### [About this task]
Word for word, transcribe all of the records.

(Entries taken from a collection)
Lemma first_rules_in v a :
  a ∈ names v -> exists x, x ∈ installed_here v /\ x.1.2 = a /\ first_rules v a = x.2.
Proof.
  unfold names, first_rules. intros (y & -> & Hy)%list_elem_of_fmap.
  destruct (list_find_elem_of (fun x => x.1.2 = y.1.2) _ y Hy eq_refl) as [[i x] E].
  rewrite E. apply list_find_Some in E as (Hi & E & _).
  exists x. split_and!; [by eapply list_elem_of_lookup_2|done|done].
Qed.

Lemma install_laid_out v m :
  absent m \/ (exists P, laid_out v P m) ->
  laid_out v (fresh_policy v) (b_install v m) /\
  head (default [] (b_install v m !! kOutputChain)) = Some (jump kRootChain).
Proof.
  intros H. apply (b_uninstall_absent v) in H. unfold b_install.
  set (m0 := b_uninstall v m) in *.
  rewrite (b_create_spec v kRootChain m0 (lo_root _ _ H)) by (cbn; lia).
  set (m1 := <[kRootChain := []]> m0).
  assert (partial [] (fun _ => []) m1) as Hp.
  { split; try set_solver.
    - unfold m1. rewrite lookup_insert_ne by done. apply (lo_output _ _ H).
    - apply lookup_insert_eq.
    - intros c Hc Hs. destruct (decide (c = kRootChain)) as [->|Hne]; [by left|].
      unfold m1 in Hs. rewrite lookup_insert_ne in Hs by done.
      destruct (lo_ours _ _ H c Hc Hs) as (a & Ha & _). set_solver.
    - intros c rules Hc. unfold m1. rewrite lookup_insert_ne by (by intros <-).
      by apply (lo_foreign _ _ H). }
  destruct (partial_all v filter_anchors [] _ m1 Hp (Forall_nil_2 _) (anchors_ok v) (names_nodup v))
    as (B & HB & _ & Hrules).
  cbn [app] in HB. change (map _ (here v filter_anchors)) with (names v) in HB.
  set (m2 := anchor_all v filter_anchors m1) in *. destruct (p_output _ _ _ HB) as [rules Ho].
  assert (no_jump rules) as Hnj by (by apply (p_foreign _ _ _ HB kOutputChain)).
  rewrite (link_new_spec v m2 rules Ho Hnj) by (rewrite (p_root _ _ _ HB); by eexists).
  assert (forall c, ours c -> <[kOutputChain := jump kRootChain :: rules]> m2 !! c = m2 !! c) as Hc.
  { intros c Hc. apply lookup_insert_ne. by intros <-. }
  split; [|by rewrite lookup_insert_eq]. split.
  - exists [], rules. rewrite lookup_insert_eq. split_and!; [done|apply no_jump_nil|done].
  - rewrite Hc by done. apply (p_root _ _ _ HB).
  - intros a Ha. rewrite Hc by apply ours_anchor. by apply (p_anchor _ _ _ HB).
  - intros a Ha. rewrite Hc by apply ours_actual. rewrite (p_actual _ _ _ HB a Ha). cbn. f_equal.
    destruct (first_rules_in v a Ha) as (x & Hx & <- & ->). by apply Hrules.
  - intros a Ha. cbn. destruct (first_rules_in v a Ha) as (x & Hx & _ & ->).
    pose proof (anchors_ok v) as Hok. rewrite Forall_forall in Hok.
    destruct (Hok x Hx) as (_ & _ & Hf). by apply (fillable_all v).
  - intros c Hc' Hs. rewrite Hc in Hs by done. by apply (p_ours _ _ _ HB).
  - intros c rules' Hc' Hne. rewrite lookup_insert_ne by done. by apply (p_foreign _ _ _ HB).
Qed.

(** ** Switching and filling *)

Definition switch (a : string) (b : bool) (P : policy) : policy :=
  mkPolicy (fun x => if String.eqb x a then b else on P x) (body P).
Definition fill_body (a : string) (rules : list rule) (P : policy) : policy :=
  mkPolicy (on P) (fun x => if String.eqb x a then rules else body P x).

(** Only a chain of one anchor changes. *)
Lemma laid_out_anchor v P m a b :
  laid_out v P m -> a ∈ names v ->
  laid_out v (switch a b P)
    (<[anchorChain a := if b then [jump (actualChain a)] else []]> m).
Proof.
  intros H Ha. pose proof (names_named v) as HN. rewrite Forall_forall in HN.
  destruct (l_output _ _ _ H) as (pre & rest & Ho & H1 & H2). split; cbn [on body switch].
  - exists pre, rest. rewrite lookup_insert_ne; [done|]. by intros E.
  - rewrite lookup_insert_ne by apply anchor_not_root. apply (l_root _ _ _ H).
  - intros x Hx. destruct (String.eqb_spec x a) as [->|Hne]; [by rewrite lookup_insert_eq|].
    rewrite lookup_insert_ne by (by intros E%anchorChain_inj). by apply (l_anchor _ _ _ H).
  - intros x Hx. rewrite lookup_insert_ne by (apply anchor_not_actual; by apply HN).
    by apply (l_actual _ _ _ H).
  - apply (l_body _ _ _ H).
  - intros c Hc Hs. destruct (decide (c = anchorChain a)) as [->|Hne]; [right; exists a; by eauto|].
    rewrite lookup_insert_ne in Hs by done. by apply (l_ours _ _ _ H).
  - intros c rules Hc Hne. rewrite lookup_insert_ne; [by apply (l_foreign _ _ _ H)|].
    intros <-. pose proof (ours_anchor a) as Hx. by rewrite Hc in Hx.
Qed.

### [Solution to the problem]
Lemma first_rules_in v a :
  a ∈ names v -> exists x, x ∈ installed_here v /\ x.1.2 = a /\ first_rules v a = x.2.
Proof.
  unfold names, first_rules. intros (y & -> & Hy)%list_elem_of_fmap.
  destruct (list_find_elem_of (fun x => x.1.2 = y.1.2) _ y Hy eq_refl) as [[i x] E].
  rewrite E. apply list_find_Some in E as (Hi & E & _).
  exists x. split_and!; [by eapply list_elem_of_lookup_2|done|done].
Qed.

Lemma install_laid_out v m :
  absent m \/ (exists P, laid_out v P m) ->
  laid_out v (fresh_policy v) (b_install v m) /\
  head (default [] (b_install v m !! kOutputChain)) = Some (jump kRootChain).
Proof.
  intros H. apply (b_uninstall_absent v) in H. unfold b_install.
  set (m0 := b_uninstall v m) in *.
  rewrite (b_create_spec v kRootChain m0 (lo_root _ _ H)) by (cbn; lia).
  set (m1 := <[kRootChain := []]> m0).
  assert (partial [] (fun _ => []) m1) as Hp.
  { split; try set_solver.
    - unfold m1. rewrite lookup_insert_ne by done. apply (lo_output _ _ H).
    - apply lookup_insert_eq.
    - intros c Hc Hs. destruct (decide (c = kRootChain)) as [->|Hne]; [by left|].
      unfold m1 in Hs. rewrite lookup_insert_ne in Hs by done.
      destruct (lo_ours _ _ H c Hc Hs) as (a & Ha & _). set_solver.
    - intros c rules Hc. unfold m1. rewrite lookup_insert_ne by (by intros <-).
      by apply (lo_foreign _ _ H). }
  destruct (partial_all v filter_anchors [] _ m1 Hp (Forall_nil_2 _) (anchors_ok v) (names_nodup v))
    as (B & HB & _ & Hrules).
  cbn [app] in HB. change (map _ (here v filter_anchors)) with (names v) in HB.
  set (m2 := anchor_all v filter_anchors m1) in *. destruct (p_output _ _ _ HB) as [rules Ho].
  assert (no_jump rules) as Hnj by (by apply (p_foreign _ _ _ HB kOutputChain)).
  rewrite (link_new_spec v m2 rules Ho Hnj) by (rewrite (p_root _ _ _ HB); by eexists).
  assert (forall c, ours c -> <[kOutputChain := jump kRootChain :: rules]> m2 !! c = m2 !! c) as Hc.
  { intros c Hc. apply lookup_insert_ne. by intros <-. }
  split; [|by rewrite lookup_insert_eq]. split.
  - exists [], rules. rewrite lookup_insert_eq. split_and!; [done|apply no_jump_nil|done].
  - rewrite Hc by done. apply (p_root _ _ _ HB).
  - intros a Ha. rewrite Hc by apply ours_anchor. by apply (p_anchor _ _ _ HB).
  - intros a Ha. rewrite Hc by apply ours_actual. rewrite (p_actual _ _ _ HB a Ha). cbn. f_equal.
    destruct (first_rules_in v a Ha) as (x & Hx & <- & ->). by apply Hrules.
  - intros a Ha. cbn. destruct (first_rules_in v a Ha) as (x & Hx & _ & ->).
    pose proof (anchors_ok v) as Hok. rewrite Forall_forall in Hok.
    destruct (Hok x Hx) as (_ & _ & Hf). by apply (fillable_all v).
  - intros c Hc' Hs. rewrite Hc in Hs by done. by apply (p_ours _ _ _ HB).
  - intros c rules' Hc' Hne. rewrite lookup_insert_ne by done. by apply (p_foreign _ _ _ HB).
Qed.

(** ** Switching and filling *)

Definition switch (a : string) (b : bool) (P : policy) : policy :=
  mkPolicy (fun x => if String.eqb x a then b else on P x) (body P).
Definition fill_body (a : string) (rules : list rule) (P : policy) : policy :=
  mkPolicy (on P) (fun x => if String.eqb x a then rules else body P x).

(** Only a chain of one anchor changes. *)
Lemma laid_out_anchor v P m a b :
  laid_out v P m -> a ∈ names v ->
  laid_out v (switch a b P)
    (<[anchorChain a := if b then [jump (actualChain a)] else []]> m).
Proof.
  intros H Ha. pose proof (names_named v) as HN. rewrite Forall_forall in HN.
  destruct (l_output _ _ _ H) as (pre & rest & Ho & H1 & H2). split; cbn [on body switch].
  - exists pre, rest. rewrite lookup_insert_ne; [done|]. by intros E.
  - rewrite lookup_insert_ne by apply anchor_not_root. apply (l_root _ _ _ H).
  - intros x Hx. destruct (String.eqb_spec x a) as [->|Hne]; [by rewrite lookup_insert_eq|].
    rewrite lookup_insert_ne by (by intros E%anchorChain_inj). by apply (l_anchor _ _ _ H).
  - intros x Hx. rewrite lookup_insert_ne by (apply anchor_not_actual; by apply HN).
    by apply (l_actual _ _ _ H).
  - apply (l_body _ _ _ H).
  - intros c Hc Hs. destruct (decide (c = anchorChain a)) as [->|Hne]; [right; exists a; by eauto|].
    rewrite lookup_insert_ne in Hs by done. by apply (l_ours _ _ _ H).
  - intros c rules Hc Hne. rewrite lookup_insert_ne; [by apply (l_foreign _ _ _ H)|].
    intros <-. pose proof (ours_anchor a) as Hx. by rewrite Hc in Hx.
Qed.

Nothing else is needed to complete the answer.